- [Data for analysis]
Definition fs_open (name : list Z) : MS Z :=
  fs_debug &"fs_open (name = '%s')\n" [AStr name] ;;
  let* fs_handle := fs_get_handle in
  if fs_handle =? -1 then
    fs_debug &"fs_open: Maximum of open files reached (%d)\n" [AInt MAX_OPEN_FILES] ;;
    ret (-1)
  else
    let* host_handle := on_host (host_fs_open name) in
    if negb (host_handle =? -1) then
      set_handle fs_handle (FsHandle FSO_HOST host_handle) ;; ret fs_handle
    else
      let* host_handle := on_res (res_open name) in
      if negb (host_handle =? -1) then
        set_handle fs_handle (FsHandle FSO_RESOURCE host_handle) ;; ret fs_handle
      else ret (-1).

Definition bad_handle (handle : Z) : bool := (handle <? 0) || (handle >? MAX_OPEN_FILES).

Definition get_handle (handle : Z) : MS fshandle_s :=
  let* s := get in lift (zget (fss_handles (s_fss s)) handle).

Definition fs_close (handle : Z) : MS unit :=
  fs_debug &"fs_close (handle = %d)\n" [AInt handle] ;;
  if bad_handle handle then ret tt
  else
    let* h := get_handle handle in
    match fh_source h with
    | FSO_HOST =>
        on_host (host_fs_close (fh_handle h)) ;;
        set_handle handle (FsHandle FSO_CLOSED (fh_handle h))
    | FSO_RESOURCE =>
        on_res (res_close (fh_handle h)) ;;
        set_handle handle (FsHandle FSO_CLOSED (fh_handle h))
    | FSO_CLOSED =>
        xprintf &"fs_close: someone closing a not open file (handle = %d)?\n" [AInt handle]
    end.

Definition MINUS1 : Z := 4294967295.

- [What you need to do]
Report only the number of lines in the data above that contain "Definition".

- [Solution to this exercise]
5